Polycystic Ovarian Syndrome is a common cause of infertility, estimated to be the cause of 5-20% of infertility cases, depending on demographics. The condition tends to have different phenotypes (physical symptomatic presentations), varying from cystic ovaries, increased hair growth (common locations include the back, upper lip, jawline, abdomen, arms, and thighs), and/or obesity/overweight.
Because the time to pregnancy is usually longer for Women with PCOS, women dealing with this condition are more likely to undergo fertility investigations and treatments. However, IVF success rates tend to be lower with this condition as the response to assisted reproductive technologies (ARTs) can be lower.
Alarmingly, the risk for early pregnancy loss (EPL) is almost 3-5x higher in Women with PCOS! It is hypothesized that this increased risk of EPL is due to a variety of factors: a change in the endometrium quality that reduces implantation success, increased obesity/adipose tissue, insulin resistance, among other factors. Other risks during IVF include a higher need for medications and a higher risk for Ovarian Hyper-stimulation Syndrome (OHSS), higher rates for embryo transfer cancellation, and lower quality embryos.
During Pregnancy, Women with PCOS are at a much higher risk for gestational diabetes, pregnancy-related hypertension, preeclampsia, and caesarean section. There is also an increase in inflammatory markers in Women with PCOS, which is associated with lesions in the placenta consistent with inflammation. It is hypothesized that this may contribute to some of the complications associated with pregnancy.
Strategies to reduce complications with PCOS:
A recently published review on the topic mentions the use of low-dose aspirin to help reduce the risk of poor placenta growth.

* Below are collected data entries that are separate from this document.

Definition linked_list_addLast lst x : Res (LinkedList A) :=
  match linked_node_create x (nodes lst) with
  | None => Ret lst
  | Some (node, s) =>
      s ← write_prev s node (ll_tail lst);
      '(s, hd) ← match ll_tail lst with
        | Some t => s ← write_next s t (Some node); Ret (s, ll_head lst)
        | None => Ret (s, Some node)
        end;
      Ret (MkList hd (Some node) (ll_size lst + 1) s)
  end.

(** Take the node [p], whose contents are [n], out of the chain and free it:
    the body of the [if] of [linked_list_remove], which [hash_map_remove]
    repeats. *)
Definition unlink_node lst (p : loc) (n : LinkedNode A) : Res (LinkedList A) :=
  '(s, hd) ← match prev n with
    | Some q => s ← write_next (nodes lst) q (next n); Ret (s, ll_head lst)
    | None => Ret (nodes lst, next n)
    end;
  '(s, tl) ← match next n with
    | Some q => s ← write_prev s q (prev n); Ret (s, ll_tail lst)
    | None => Ret (s, prev n)
    end;
  s ← free s p;
  Ret (MkList hd tl (ll_size lst - 1) s).

(** The traversals follow [next] pointers; a chain has fewer nodes than the
    fuel, which is one more than the number of nodes allocated. *)
Definition chain_fuel lst : nat := S (map_size (cells (nodes lst))).

Fixpoint remove_loop (fuel : nat) (comparator : A → A → Res Z) x
    (node : option loc) lst : Res (LinkedList A) :=
  match node with
  | None => Ret lst
  | Some p =>
      match fuel with
      | O => OutOfFuel
      | S fuel =>
          n ← load (nodes lst) p;
          c ← comparator (data n) x;
          lst ← (if c =? 0 then unlink_node lst p n else Ret lst);
          remove_loop fuel comparator x (next n) lst
      end
  end.

Definition linked_list_remove lst x (comparator : A → A → Res Z) : Res (LinkedList A) :=
  remove_loop (chain_fuel lst) comparator x (ll_head lst) lst.

Definition linked_list_is_empty (lst : option (LinkedList A)) : bool :=
  match lst with None => true | Some lst => ll_size lst =? 0 end.

Fixpoint foreach_loop {S} (fuel : nat) (consumer : A → S → Res S)
    (node : option loc) lst (st : S) : Res S :=
  match node with
  | None => Ret st
  | Some p =>
      match fuel with
      | O => OutOfFuel
      | Datatypes.S fuel =>
          n ← load (nodes lst) p;
          st ← consumer (data n) st;
          foreach_loop fuel consumer (next n) lst st
      end
  end.

(** The consumer acts on a state of its own. *)
Definition linked_list_foreach {S} lst (consumer : A → S → Res S) (st : S) : Res S :=
  foreach_loop (chain_fuel lst) consumer (ll_head lst) lst st.

Fixpoint clear_loop (fuel : nat) (node : option loc) (s : Store (LinkedNode A)) :
    Res (Store (LinkedNode A)) :=
  match node with
  | None => Ret s
  | Some p =>
      match fuel with
      | O => OutOfFuel
      | S fuel => n ← load s p; s ← free s p; clear_loop fuel (next n) s
      end
  end.

Definition linked_list_clear lst : Res (LinkedList A) :=
  s ← clear_loop (chain_fuel lst) (ll_head lst) (nodes lst);
  Ret (MkList None None 0 s).

(** What is left of the nodes once the list is gone. *)
Definition linked_list_free (lst : option (LinkedList A)) : Res (Store (LinkedNode A)) :=
  match lst with
  | None => Ret empty_store
  | Some lst => lst ← linked_list_clear lst; Ret (nodes lst)
  end.

(** ** Abstraction *)

Record ll_rep lst (cs : list (loc * A)) : Prop := {
  ll_rep_head : ll_head lst = head cs.*1;
  ll_rep_tail : ll_tail lst = last cs.*1;
  ll_rep_size : ll_size lst = Z.of_nat (length cs);
  ll_rep_seg : seg prev next (cells (nodes lst)) None cs.*1 None;
  ll_rep_nodup : NoDup cs.*1;
  ll_rep_data : Forall (λ c, data <$> cells (nodes lst) !! c.1 = Some c.2) cs;
  ll_rep_dom : dom (cells (nodes lst)) = list_to_set cs.*1;
  ll_rep_wf : store_wf (nodes lst);
}.

Lemma node_laws : link_laws (B := LinkedNode A) prev next set_prev set_next data.
Proof. by split. Qed.

Lemma write_prev_upd (s : Store (LinkedNode A)) p q n :
  cells s !! p = Some n →
  write_prev s p q = Ret (MkStore (upd (cells s) (Some p) (set_prev q)) (brk s)).
Proof.
  intros E. unfold write_prev. rewrite (load_Some _ _ _ E). simpl.
  by rewrite (upd_store s p n (set_prev q) E).
Qed.

Lemma write_next_upd (s : Store (LinkedNode A)) p q n :
  cells s !! p = Some n →
  write_next s p q = Ret (MkStore (upd (cells s) (Some p) (set_next q)) (brk s)).
Proof.
  intros E. unfold write_next. rewrite (load_Some _ _ _ E). simpl.
  by rewrite (upd_store s p n (set_next q) E).
Qed.

Definition data_at (h : gmap loc (LinkedNode A)) (c : loc * A) : Prop :=
  data <$> h !! c.1 = Some c.2.

Lemma data_at_upd_prev h p q c : data_at (upd h p (set_prev q)) c ↔ data_at h c.
Proof. unfold data_at. by rewrite upd_data. Qed.
Lemma data_at_upd_next h p q c : data_at (upd h p (set_next q)) c ↔ data_at h c.
Proof. unfold data_at. by rewrite upd_data. Qed.

Lemma store_eta (s : Store (LinkedNode A)) : MkStore (cells s) (brk s) = s.
Proof. by destruct s. Qed.

Lemma upd_is_Some (h : gmap loc (LinkedNode A)) p f l :
  is_Some (h !! l) → is_Some (upd h p f !! l).
Proof. rewrite <- !elem_of_dom, upd_dom. done. Qed.

Lemma store_wf_upd (s : Store (LinkedNode A)) p f :
  store_wf s → store_wf (MkStore (upd (cells s) p f) (brk s)).
Proof.
  intros Hwf l. simpl. rewrite <- elem_of_dom, upd_dom, elem_of_dom. apply Hwf.
Qed.

Lemma last_elem (ls : list loc) l : last ls = Some l → l ∈ ls.
Proof. intros [ls' ->]%last_Some. apply elem_of_app. right. by left. Qed.
Lemma head_elem (ls : list loc) l : head ls = Some l → l ∈ ls.
Proof. destruct ls; [done|]. intros [= ->]. by left. Qed.

(** What the traversal sees at a node. *)
Lemma ll_rep_mid lst pre p x post :
  ll_rep lst (pre ++ (p, x) :: post) →
  cells (nodes lst) !! p = Some (MkNode x (last pre.*1) (head post.*1)).
Proof.
  intros Hr. pose proof (ll_rep_seg _ _ Hr) as Hseg. rewrite fmap_app, fmap_cons in Hseg.
  apply seg_mid in Hseg as (n & Hn & Hp & Hx).
  pose proof (ll_rep_data _ _ Hr) as Hd.
  apply Forall_app in Hd as [_ [Hd _]%Forall_cons].
  cbn [fst snd] in *. rewrite Hn in Hd |- *. injection Hd as Hd.
  destruct n as [d q r]. cbn [data prev next] in *. by rewrite Hd, Hp, Hx.
Qed.

(** The data of a node changed in place. *)
Lemma ll_rep_set_data lst pre p x y post :
  ll_rep lst (pre ++ (p, x) :: post) →
  ∃ s, store (nodes lst) p (MkNode y (last pre.*1) (head post.*1)) = Ret s ∧
    ll_rep (MkList (ll_head lst) (ll_tail lst) (ll_size lst) s) (pre ++ (p, y) :: post).
Proof.
  intros Hr. pose proof (ll_rep_mid _ _ _ _ _ Hr) as Hp. rewrite (store_Some _ _ _ _ Hp).
  assert (Hfst : (pre ++ (p, y) :: post).*1 = (pre ++ (p, x) :: post).*1)
    by (by rewrite !fmap_app).
  pose proof (ll_rep_nodup _ _ Hr) as Hnd.
  eexists. split; [done|]. split; simpl; rewrite ?Hfst; try apply Hr.
  - rewrite (ll_rep_size _ _ Hr), !length_app. done.
  - eapply seg_links; [|apply Hr]. intros l n Hl.
    destruct (decide (l = p)) as [->|]; [|rewrite lookup_insert_ne by done; eauto].
    rewrite lookup_insert_eq. eexists. split; [done|]. rewrite Hp in Hl. by injection Hl as <-.
  - pose proof (ll_rep_data _ _ Hr) as Hd.
    rewrite fmap_app, fmap_cons, NoDup_app, NoDup_cons in Hnd.
    destruct Hnd as (_ & Hdis & Hpost & _). cbn [fst] in *.
    assert (Hold : ∀ c, c.1 ≠ p → data_at (cells (nodes lst)) c →
      data_at (<[p := MkNode y (last pre.*1) (head post.*1)]> (cells (nodes lst))) c).
    { intros c Hc. unfold data_at. by rewrite lookup_insert_ne. }
    rewrite !Forall_forall in *. intros c [Hc|[->|Hc]%elem_of_cons]%elem_of_app.
    + apply Hold; [|apply Hd, elem_of_app; by left]. intros <-.
      apply (Hdis c.1); [by apply list_elem_of_fmap_2|by left].
    + simpl. by rewrite lookup_insert_eq.
    + apply Hold; [|apply Hd, elem_of_app; by right; right]. intros <-.
      by apply Hpost, list_elem_of_fmap_2.
  - rewrite dom_insert_lookup_L by eauto. apply Hr.
  - by apply store_wf_insert; [apply Hr|eauto].
Qed.

(** The nodes once [p], between [pre] and [post], is out of the chain. *)
Definition unlinked (h : gmap loc (LinkedNode A)) (p : loc) (pre post : list loc) :
    gmap loc (LinkedNode A) :=
  delete p (upd (upd h (last pre) (set_next (head post))) (head post) (set_prev (last pre))).

Lemma ll_rep_neighbour lst pre p x post l :
  ll_rep lst (pre ++ (p, x) :: post) → last pre.*1 = Some l ∨ head post.*1 = Some l →
  is_Some (cells (nodes lst) !! l).
Proof.
  intros Hr Hl. eapply seg_lookup; [apply Hr|].
  rewrite fmap_app, fmap_cons, elem_of_app, elem_of_cons.
  destruct Hl as [?|?]; [left; by apply last_elem|right; right; by apply head_elem].
Qed.

(** A link of a neighbour is written only if there is a neighbour; otherwise
    an end of the list moves. *)
Lemma write_next_opt {B} (s : Store (LinkedNode A)) p q (e e' : B) :
  (∀ l, p = Some l → is_Some (cells s !! l)) →
  match p with Some l => s ← write_next s l q; Ret (s, e) | None => Ret (s, e') end =
    Ret (MkStore (upd (cells s) p (set_next q)) (brk s), match p with Some _ => e | None => e' end).
Proof.
  intros Hp. destruct p as [l|]; [|simpl; by rewrite store_eta].
  destruct (Hp l eq_refl) as [n Hn]. by rewrite (write_next_upd _ _ _ _ Hn).
Qed.
Lemma write_prev_opt {B} (s : Store (LinkedNode A)) p q (e e' : B) :
  (∀ l, p = Some l → is_Some (cells s !! l)) →
  match p with Some l => s ← write_prev s l q; Ret (s, e) | None => Ret (s, e') end =
    Ret (MkStore (upd (cells s) p (set_prev q)) (brk s), match p with Some _ => e | None => e' end).
Proof.
  intros Hp. destruct p as [l|]; [|simpl; by rewrite store_eta].
  destruct (Hp l eq_refl) as [n Hn]. by rewrite (write_prev_upd _ _ _ _ Hn).
Qed.

Lemma unlink_node_eval lst pre p x post :
  ll_rep lst (pre ++ (p, x) :: post) →
  unlink_node lst p (MkNode x (last pre.*1) (head post.*1)) =
    Ret (MkList (head (pre ++ post).*1) (last (pre ++ post).*1) (ll_size lst - 1)
          (MkStore (unlinked (cells (nodes lst)) p pre.*1 post.*1) (brk (nodes lst)))).
Proof.
  intros Hr. pose proof (λ l, ll_rep_neighbour _ _ _ _ _ l Hr) as Hin. pose proof (ll_rep_mid _ _ _ _ _ Hr) as Hn.
  unfold unlink_node. cbn [prev next]. rewrite write_next_opt by eauto. cbn [mbind Res_bind].
  rewrite write_prev_opt by (intros l Hl; apply upd_is_Some; eauto). cbn [mbind Res_bind cells brk].
  edestruct (upd_is_Some (cells (nodes lst)) (last pre.*1) (set_next (head post.*1)) p)
    as [n Hn1]; [by eexists|].
  destruct (upd_is_Some _ (head post.*1) (set_prev (last pre.*1)) p (ex_intro _ n Hn1)) as [n2 Hn2].
  erewrite free_Some by exact Hn2. cbn [mbind Res_bind cells brk]. fold (unlinked (cells (nodes lst)) p pre.*1 post.*1).
  f_equal. f_equal.
  - rewrite (ll_rep_head _ _ Hr), !fmap_app. destruct pre as [|c pre]; [done|].
    rewrite fmap_cons, last_cons. by destruct (last pre.*1).
  - rewrite (ll_rep_tail _ _ Hr), !fmap_app, !last_app, fmap_cons, last_cons.
    destruct post as [|c post]; [done|]. rewrite fmap_cons, last_cons. by destruct (last post.*1).
Qed.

There is a potential role for a higher folic-acid supplementation to help reduce the risk of some of the above complications.
In terms of lifestyle recommendations, smoking cessation is vital, as well as exercising 5 times a week (30 min workouts each time, with at least 3 of them being aerobic exercise), along with dietary changes to help support fat loss and a healthy BMI. This can help reduce the insulin resistance commonly seen in PCOS.
This article is in no way a replacement for medical advice or medical care, it is advised that anyone concerned about their Health should speak with their Naturopathic Doctor or Primary Care Provider.
Reference:
Mcdonnell, R., & Hart, R. J. (2017). Pregnancy-related outcomes for women with polycystic ovary syndrome. Womens Health, 13(3), 89-97.